Feral cats in Australia are estimated to each kill between five and thirty animals every day, and in 2016 the government of Australia identified Kangaroo Island as one of five priority islands for the eradication of feral cats. Species predated by feral cats on Kangaroo island include Australian little penguins, short-beaked echidnas, and critically-endangered Kangaroo Island dunnarts.

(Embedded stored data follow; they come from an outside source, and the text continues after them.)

(** [int], [uint] and [uintptr] are taken at their 64-bit size. *)
Definition bits (t : Number) : Z :=
  match t with
  | TInt8 | TUint8 => 8
  | TInt16 | TUint16 => 16
  | TInt32 | TUint32 => 32
  | TInt | TInt64 | TUint | TUint64 | TUintptr => 64
  end.

Definition min_val (t : Number) : Z :=
  if is_signed t then - 2 ^ (bits t - 1) else 0.

Definition max_val (t : Number) : Z :=
  if is_signed t then 2 ^ (bits t - 1) - 1 else 2 ^ bits t - 1.

(** Reduction of an ideal integer to its representative in [t]
    (two's complement for the signed types). *)
Definition wrap (t : Number) (z : Z) : Z :=
  if is_signed t
  then (z + 2 ^ (bits t - 1)) mod 2 ^ bits t - 2 ^ (bits t - 1)
  else z mod 2 ^ bits t.

Definition in_range (t : Number) (z : Z) : Prop :=
  min_val t <= z <= max_val t.

(** Go's [+], [-], [*] and [/] on [V].  Integer division truncates toward
    zero; it is used by the rectangle code with the constant divisor 2. *)
Definition add (t : Number) (a b : Z) : Z := wrap t (a + b).
Definition sub (t : Number) (a b : Z) : Z := wrap t (a - b).
Definition mul (t : Number) (a b : Z) : Z := wrap t (a * b).
Definition quo (t : Number) (a b : Z) : Z := wrap t (Z.quot a b).

(** ** Points *)

Record Point : Set := mkPoint { X : Z; Y : Z }.

Record Rectangle : Set := mkRectangle { Min : Point; Max : Point }.

(** Assignments to a field of a local copy ([p.X = v], [r.Min.X = v], ...). *)
Definition set_X (p : Point) (v : Z) : Point := mkPoint v (Y p).
Definition set_Y (p : Point) (v : Z) : Point := mkPoint (X p) v.
Definition set_MinX (r : Rectangle) (v : Z) : Rectangle :=
  mkRectangle (set_X (Min r) v) (Max r).
Definition set_MinY (r : Rectangle) (v : Z) : Rectangle :=
  mkRectangle (set_Y (Min r) v) (Max r).
Definition set_MaxX (r : Rectangle) (v : Z) : Rectangle :=
  mkRectangle (Min r) (set_X (Max r) v).
Definition set_MaxY (r : Rectangle) (v : Z) : Rectangle :=
  mkRectangle (Min r) (set_Y (Max r) v).

Definition point_in_range (t : Number) (p : Point) : Prop :=
  in_range t (X p) /\ in_range t (Y p).

Definition rect_in_range (t : Number) (r : Rectangle) : Prop :=
  point_in_range t (Min r) /\ point_in_range t (Max r).

Definition Pt (x y : Z) : Point := mkPoint x y.

Definition Point_Add (t : Number) (p q : Point) : Point :=
  mkPoint (add t (X p) (X q)) (add t (Y p) (Y q)).

Definition Point_Sub (t : Number) (p q : Point) : Point :=
  mkPoint (sub t (X p) (X q)) (sub t (Y p) (Y q)).

Definition Point_Mul (t : Number) (p : Point) (k : Z) : Point :=
  mkPoint (mul t (X p) k) (mul t (Y p) k).

(** Integer division by zero panics: [None]. *)
Definition Point_Div (t : Number) (p : Point) (k : Z) : option Point :=
  if k =? 0 then None
  else Some (mkPoint (quo t (X p) k) (quo t (Y p) k)).

Definition Point_In (p : Point) (r : Rectangle) : bool :=
  (X (Min r) <=? X p) && (X p <? X (Max r)) &&
  (Y (Min r) <=? Y p) && (Y p <? Y (Max r)).

(** [p == q] on the struct: both fields compared. *)
Definition Point_Eq (p q : Point) : bool :=
  (X p =? X q) && (Y p =? Y q).

(** ** Rectangles *)

Definition Rectangle_Dx (t : Number) (r : Rectangle) : Z :=
  sub t (X (Max r)) (X (Min r)).

Definition Rectangle_Dy (t : Number) (r : Rectangle) : Z :=
  sub t (Y (Max r)) (Y (Min r)).

Definition Rectangle_Size (t : Number) (r : Rectangle) : Point :=
  mkPoint (sub t (X (Max r)) (X (Min r))) (sub t (Y (Max r)) (Y (Min r))).

Definition Rectangle_Add (t : Number) (r : Rectangle) (p : Point) : Rectangle :=
  mkRectangle
    (mkPoint (add t (X (Min r)) (X p)) (add t (Y (Min r)) (Y p)))
    (mkPoint (add t (X (Max r)) (X p)) (add t (Y (Max r)) (Y p))).

Definition Rectangle_Sub (t : Number) (r : Rectangle) (p : Point) : Rectangle :=
  mkRectangle
    (mkPoint (sub t (X (Min r)) (X p)) (sub t (Y (Min r)) (Y p)))
    (mkPoint (sub t (X (Max r)) (X p)) (sub t (Y (Max r)) (Y p))).

Definition Rectangle_Empty (r : Rectangle) : bool :=
  (X (Min r) >=? X (Max r)) || (Y (Min r) >=? Y (Max r)).

(** The zero value [Rectangle[V]{}]. *)
Definition ZR : Rectangle := mkRectangle (mkPoint 0 0) (mkPoint 0 0).

Definition Rectangle_Inset (t : Number) (r : Rectangle) (n : Z) : Rectangle :=
  let r :=
    if Rectangle_Dx t r <? mul t 2 n then
      let r := set_MinX r (quo t (add t (X (Min r)) (X (Max r))) 2) in
      set_MaxX r (X (Min r))
    else
      let r := set_MinX r (add t (X (Min r)) n) in
      set_MaxX r (sub t (X (Max r)) n) in
  let r :=
    if Rectangle_Dy t r <? mul t 2 n then
      let r := set_MinY r (quo t (add t (Y (Min r)) (Y (Max r))) 2) in
      set_MaxY r (Y (Min r))
    else
      let r := set_MinY r (add t (Y (Min r)) n) in
      set_MaxY r (sub t (Y (Max r)) n) in
  r.

Definition Rectangle_Intersect (r s : Rectangle) : Rectangle :=
  let r := if X (Min r) <? X (Min s) then set_MinX r (X (Min s)) else r in
  let r := if Y (Min r) <? Y (Min s) then set_MinY r (Y (Min s)) else r in
  let r := if X (Max r) >? X (Max s) then set_MaxX r (X (Max s)) else r in
  let r := if Y (Max r) >? Y (Max s) then set_MaxY r (Y (Max s)) else r in
  if Rectangle_Empty r then ZR else r.

Definition Rectangle_Union (r s : Rectangle) : Rectangle :=
  if Rectangle_Empty r then s
  else if Rectangle_Empty s then r
  else
    let r := if X (Min r) >? X (Min s) then set_MinX r (X (Min s)) else r in
    let r := if Y (Min r) >? Y (Min s) then set_MinY r (Y (Min s)) else r in
    let r := if X (Max r) <? X (Max s) then set_MaxX r (X (Max s)) else r in
    let r := if Y (Max r) <? Y (Max s) then set_MaxY r (Y (Max s)) else r in
    r.

(** [r == s] on the struct: the four coordinates compared. *)
Definition rect_eqb (r s : Rectangle) : bool :=
  Point_Eq (Min r) (Min s) && Point_Eq (Max r) (Max s).

Definition Rectangle_Eq (r s : Rectangle) : bool :=
  rect_eqb r s || (Rectangle_Empty r && Rectangle_Empty s).

Definition Rectangle_Overlaps (r s : Rectangle) : bool :=
  negb (Rectangle_Empty r) && negb (Rectangle_Empty s) &&
  (X (Min r) <? X (Max s)) && (X (Min s) <? X (Max r)) &&
  (Y (Min r) <? Y (Max s)) && (Y (Min s) <? Y (Max r)).

Definition Rectangle_In (r s : Rectangle) : bool :=
  if Rectangle_Empty r then true
  else
    (X (Min s) <=? X (Min r)) && (X (Max r) <=? X (Max s)) &&
    (Y (Min s) <=? Y (Min r)) && (Y (Max r) <=? Y (Max s)).

Definition Rectangle_Canon (r : Rectangle) : Rectangle :=
  let r :=
    if X (Max r) <? X (Min r)
    then mkRectangle (set_X (Min r) (X (Max r))) (set_X (Max r) (X (Min r)))
    else r in
  let r :=
    if Y (Max r) <? Y (Min r)
    then mkRectangle (set_Y (Min r) (Y (Max r))) (set_Y (Max r) (Y (Min r)))
    else r in
  r.

Definition Rectangle_Bounds (r : Rectangle) : Rectangle := r.

Definition Rect (x0 y0 x1 y1 : Z) : Rectangle :=
  let '(x0, x1) := if x0 >? x1 then (x1, x0) else (x0, x1) in
  let '(y0, y1) := if y0 >? y1 then (y1, y0) else (y0, y1) in
  mkRectangle (mkPoint x0 y0) (mkPoint x1 y1).

(** [Mod]: the two calls of [math.Mod] are expression statements whose
    value is dropped; they neither change [p] nor panic. *)
Definition Point_Mod (t : Number) (p : Point) (r : Rectangle) : Point :=
  let w := Rectangle_Dx t r in
  let h := Rectangle_Dy t r in
  let p := Point_Sub t p (Min r) in
  let p := if X p <? 0 then set_X p (add t (X p) w) else p in
  let p := if Y p <? 0 then set_Y p (add t (Y p) h) else p in
  Point_Add t p (Min r).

Green moved to Kangaroo Island in 1996, and he was introduced to cat-trapping by two local women. As of 2020, Green has killed over 1,450 cats. The largest cat that he has killed was 7.2 kg, and he has only encountered one pet cat, which he gave to a local council rather than killing it. To pay for petrol and bait, Green sells tanned cat hides and "stubby holders, bags and other quirky household items" made from them. His home at American River, which has hundreds of cat hides in it, has become a local tourist attraction. He provides data about his hunting to the South Australian Department for Environment and Water, and helps scientists at the University of Sydney study feral cats.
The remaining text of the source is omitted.